Stored entries:
^^^^^^^^
Definition paper_url_of (work doi title : json) : outcome string :=
  if Py.truthy doi then Ok ("https://doi.org/" ++ Py.str doi)
  else if Py.truthy title then
    obind (Py.quote title) (fun search_query =>
    Ok ("https://scholar.google.com/scholar?q=" ++ search_query))
  else
    obind (Py.get work "id" (JStr "")) (fun id =>
    Py.replace id "https://openalex.org/" "https://openalex.org/works/").

(** The record stored in [authors_dict] for a newly seen author. *)
Definition new_author (keyword : string) (institution_id : json)
    (university_name : string) (work authorship author author_id : json)
    : M author_record :=
  author_institution <-
    authorship_institution authorship institution_id university_name ;;
  doi <~ Py.get work "doi" JNull ;;
  title <~ Py.get work "title" (JStr "") ;;
  paper_url <~ paper_url_of work doi title ;;
  orcid_id <~ Py.get author "orcid" JNull ;;
  enriched <- enrich_if_present orcid_id ;;
  full_name <~ Py.get author "display_name" (JStr "Unknown") ;;
  recent_title <~ Py.get work "title" (JStr "Unknown") ;;
  ret {| OpenAlex_ID := author_id;
         Full_Name := full_name;
         Institution := author_institution;
         Email := enriched_email enriched;
         Department := enriched_department enriched;
         ORCID := orcid_id;
         Matched_Keyword := keyword;
         Works_Count := JNum 0;
         Cited_By_Count := JNum 0;
         Recent_Work_Title := Some recent_title;
         DOI := Some doi;
         Paper_URL := JStr paper_url |}.

Definition authors_dict_t : Type := list (key * author_record).

(** The body of the loop over the authorships of one work. *)
Definition scan_authorship (keyword : string) (institution_id : json)
    (university_name : string) (work : json)
    (authors_dict : authors_dict_t) (authorship : json) : M authors_dict_t :=
  author <~ Py.get authorship "author" (JObj []) ;;
  with_id <~ has_id author ;;
  if with_id then
    author_id <~ Py.item author "id" ;;
    k <~ Py.hash_key author_id ;;
    if negb (dict_mem Py.key_eqb authors_dict k) then
      record <- new_author keyword institution_id university_name
                  work authorship author author_id ;;
      ret (dict_set Py.key_eqb authors_dict k record)
    else ret authors_dict
  else ret authors_dict.

(** The body of the loop over the works of the page. *)
Definition scan_work (keyword : string) (institution_id : json)
    (university_name : string)
    (authors_dict : authors_dict_t) (work : json) : M authors_dict_t :=
  authorships <~ Py.get work "authorships" (JArr []) ;;
  items <~ Py.iter authorships ;;
  for_each items authors_dict
    (scan_authorship keyword institution_id university_name work).

Definition author_url (author_id : json) : string :=
  "https://api.openalex.org/authors/" ++ Py.str author_id.

(** [last_known_inst and last_known_inst.get('display_name')] *)
Definition has_display_name (last_known_inst : json) : outcome bool :=
  if Py.truthy last_known_inst
  then obind (Py.get last_known_inst "display_name" JNull)
         (fun n => Ok (Py.truthy n))
  else Ok false.

(** The updates applied to [author_data] from a non-empty detail record. *)
Definition apply_details (author_data : author_record) (detailed_data : json)
    : outcome author_record :=
  obind (Py.get detailed_data "last_known_institution" (JObj []))
    (fun last_known_inst =>
  obind (has_display_name last_known_inst) (fun named =>
  obind (if named
         then obind (Py.item last_known_inst "display_name")
                (fun n => Ok (set_Institution author_data n))
         else Ok author_data) (fun author_data1 =>
  obind (Py.get detailed_data "works_count" (JNum 0)) (fun works =>
  obind (Py.get detailed_data "cited_by_count" (JNum 0)) (fun cited =>
  Ok (set_counts author_data1 works cited)))))).

(** The body of the detail loop over [list(authors_dict.items())[:20]]. *)
Definition fetch_details (author_details : list author_record)
    (entry : key * author_record) : M (list author_record) :=
  let author_data := snd entry in
  time_sleep (1 # 2) ;;
  detailed_data <-
    make_api_request (author_url (OpenAlex_ID author_data)) api_headers 5 ;;
  author_data' <~ (if Py.truthy detailed_data
                   then apply_details author_data detailed_data
                   else Ok author_data) ;;
  ret (author_details ++ [author_data'])%list.

Definition find_authors_by_works (keyword : string) (institution_id : json)
    (university_name : string) : M (list author_record) :=
  data <- make_api_request (works_url keyword institution_id) api_headers 5 ;;
  found <~ has_results data ;;
  if negb found then ret []
  else
    results <~ Py.item data "results" ;;
    works <~ Py.iter results ;;
    authors_dict <- for_each works []
      (scan_work keyword institution_id university_name) ;;
    for_each (firstn 20 authors_dict) [] fetch_details.

(** *** find_authors_direct *)

Definition authors_url (keyword : string) (institution_id : json) : string :=
  "https://api.openalex.org/authors?filter=last_known_institution.id:I"
  ++ Py.str institution_id ++ "&search=" ++ PyStr.quote keyword
  ++ "&per_page=25".

(** The body of the loop over the authors of the page. *)
Definition direct_author (keyword university_name : string)
    (authors : list author_record) (author : json)
    : M (list author_record) :=
  last_known_inst <~ Py.get author "last_known_institution" (JObj []) ;;
  named <~ has_display_name last_known_inst ;;
  institution_name <~ (if named then Py.item last_known_inst "display_name"
                       else Ok (JStr university_name)) ;;
  orcid_id <~ Py.get author "orcid" JNull ;;
  enriched <- enrich_if_present orcid_id ;;
  id <~ Py.get author "id" JNull ;;
  full_name <~ Py.get author "display_name" JNull ;;
  department <~ (if Py.truthy (enriched_department enriched)
                 then Ok (enriched_department enriched)
                 else Py.get last_known_inst "type" JNull) ;;
  works <~ Py.get author "works_count" (JNum 0) ;;
  cited <~ Py.get author "cited_by_count" (JNum 0) ;;
  ret (authors ++ [{| OpenAlex_ID := id;
                      Full_Name := full_name;
                      Institution := institution_name;
                      Email := enriched_email enriched;
                      Department := department;
                      ORCID := orcid_id;
                      Matched_Keyword := keyword;
                      Works_Count := works;
                      Cited_By_Count := cited;
                      Recent_Work_Title := None;
                      DOI := None;
                      Paper_URL := JNull |}])%list.

Definition find_authors_direct (keyword : string) (institution_id : json)
    (university_name : string) : M (list author_record) :=
  data <- make_api_request (authors_url keyword institution_id) api_headers 5 ;;
  found <~ has_results data ;;
  if negb found then ret []
  else
    results <~ Py.item data "results" ;;
    items <~ Py.iter results ;;
    for_each items [] (direct_author keyword university_name).

(** *** find_authors *)

(** [{a['OpenAlex_ID'] for a in authors}] *)
Fixpoint id_set (authors : list author_record) : outcome (list key) :=
  match authors with
  | [] => Ok []
  | a :: rest =>
      obind (Py.hash_key (OpenAlex_ID a)) (fun k =>
      obind (id_set rest) (fun ks => Ok (k :: ks)))
  end.

Definition key_in (k : key) (ks : list key) : bool :=
  existsb (Py.key_eqb k) ks.

(** The body of the loop over [direct_authors]. *)
Definition append_if_new (existing_ids : list key)
    (authors : list author_record) (author : author_record)
    : M (list author_record) :=
  k <~ Py.hash_key (OpenAlex_ID author) ;;
  if negb (key_in k existing_ids) then ret (authors ++ [author])%list
  else ret authors.

Definition find_authors (keyword : string) (institution_id : json)
    (university_name : string) : M (list author_record) :=
  authors <- find_authors_by_works keyword institution_id university_name ;;
  if (Z.of_nat (List.length authors) <? 5) then
    direct_authors <-
      find_authors_direct keyword institution_id university_name ;;
    existing_ids <~ id_set authors ;;
    for_each direct_authors authors (append_if_new existing_ids)
  else ret authors.

(** *** find_researchers_with_api *)

(** The body of the loop that fills [institution_data]. *)
Definition resolve_university (institution_data : list (string * json))
    (uni_name : string) : M (list (string * json)) :=
  uni_id <- get_institution_id uni_name ;;
  let institution_data' :=
    if Py.truthy uni_id
    then dict_set String.eqb institution_data uni_name uni_id
    else institution_data in
  time_sleep 1 ;;
  ret institution_data'.

(** The body of the loop over the keywords, for one institution. *)
Definition search_keyword (uni_name : string) (uni_id : json)
    (all_found_authors : list author_record) (keyword : string)
    : M (list author_record) :=
  authors <- find_authors keyword uni_id uni_name ;;
  let all_found_authors' :=
    match authors with
    | [] => all_found_authors
    | _ => (all_found_authors ++ authors)%list
    end in
  time_sleep 2 ;;
  ret all_found_authors'.

(** The body of the loop over [institution_data.items()]. *)
Definition search_university (keywords : list string)
    (all_found_authors : list author_record) (entry : string * json)
    : M (list author_record) :=
  for_each keywords all_found_authors (search_keyword (fst entry) (snd entry)).

(** The two loops: everything found, in iteration order. *)
Definition collect_authors (universities keywords : list string)
    : M (list author_record) :=
  institution_data <- for_each universities [] resolve_university ;;
  for_each institution_data [] (search_university keywords).

(** The rows kept by [drop_duplicates]: a row survives when no earlier row
    has its key. *)
Fixpoint keep_first (seen : list key) (rows : list (key * author_record))
    : list author_record :=
  match rows with
  | [] => []
  | (k, a) :: rest =>
      if key_in k seen then keep_first seen rest
      else a :: keep_first (k :: seen) rest
  end.

(** [pd.DataFrame(rows).drop_duplicates(subset=['OpenAlex_ID'])
    .reset_index(drop=True)]: the rows in order, the first row kept for each
    identifier; an unhashable identifier is a [TypeError]. *)
Definition drop_duplicates (rows : list author_record)
    : outcome (list author_record) :=
  obind (id_set rows) (fun ks => Ok (keep_first [] (combine ks rows))).

(** The result is [None] (the Python [None]) or [Some] data frame. *)
Definition find_researchers_with_api (universities keywords : list string)
    : M (option (list author_record)) :=
  all_found_authors <- collect_authors universities keywords ;;
  match all_found_authors with
  | [] => ret None
  | _ =>
      df_unique <~ drop_duplicates all_found_authors ;;
      ret (Some df_unique)
  end.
^^^^^^^^
## Problem statement
Please transcribe only the lines in the records above running from the line that has "OpenAlex_ID := author_id;" through the line that has "(authors_dict : authors_dict_t) (work", both included, exactly as they appear.

## Reply
  ret {| OpenAlex_ID := author_id;
         Full_Name := full_name;
         Institution := author_institution;
         Email := enriched_email enriched;
         Department := enriched_department enriched;
         ORCID := orcid_id;
         Matched_Keyword := keyword;
         Works_Count := JNum 0;
         Cited_By_Count := JNum 0;
         Recent_Work_Title := Some recent_title;
         DOI := Some doi;
         Paper_URL := JStr paper_url |}.

Definition authors_dict_t : Type := list (key * author_record).

(** The body of the loop over the authorships of one work. *)
Definition scan_authorship (keyword : string) (institution_id : json)
    (university_name : string) (work : json)
    (authors_dict : authors_dict_t) (authorship : json) : M authors_dict_t :=
  author <~ Py.get authorship "author" (JObj []) ;;
  with_id <~ has_id author ;;
  if with_id then
    author_id <~ Py.item author "id" ;;
    k <~ Py.hash_key author_id ;;
    if negb (dict_mem Py.key_eqb authors_dict k) then
      record <- new_author keyword institution_id university_name
                  work authorship author author_id ;;
      ret (dict_set Py.key_eqb authors_dict k record)
    else ret authors_dict
  else ret authors_dict.

(** The body of the loop over the works of the page. *)
Definition scan_work (keyword : string) (institution_id : json)
    (university_name : string)
    (authors_dict : authors_dict_t) (work : json) : M authors_dict_t :=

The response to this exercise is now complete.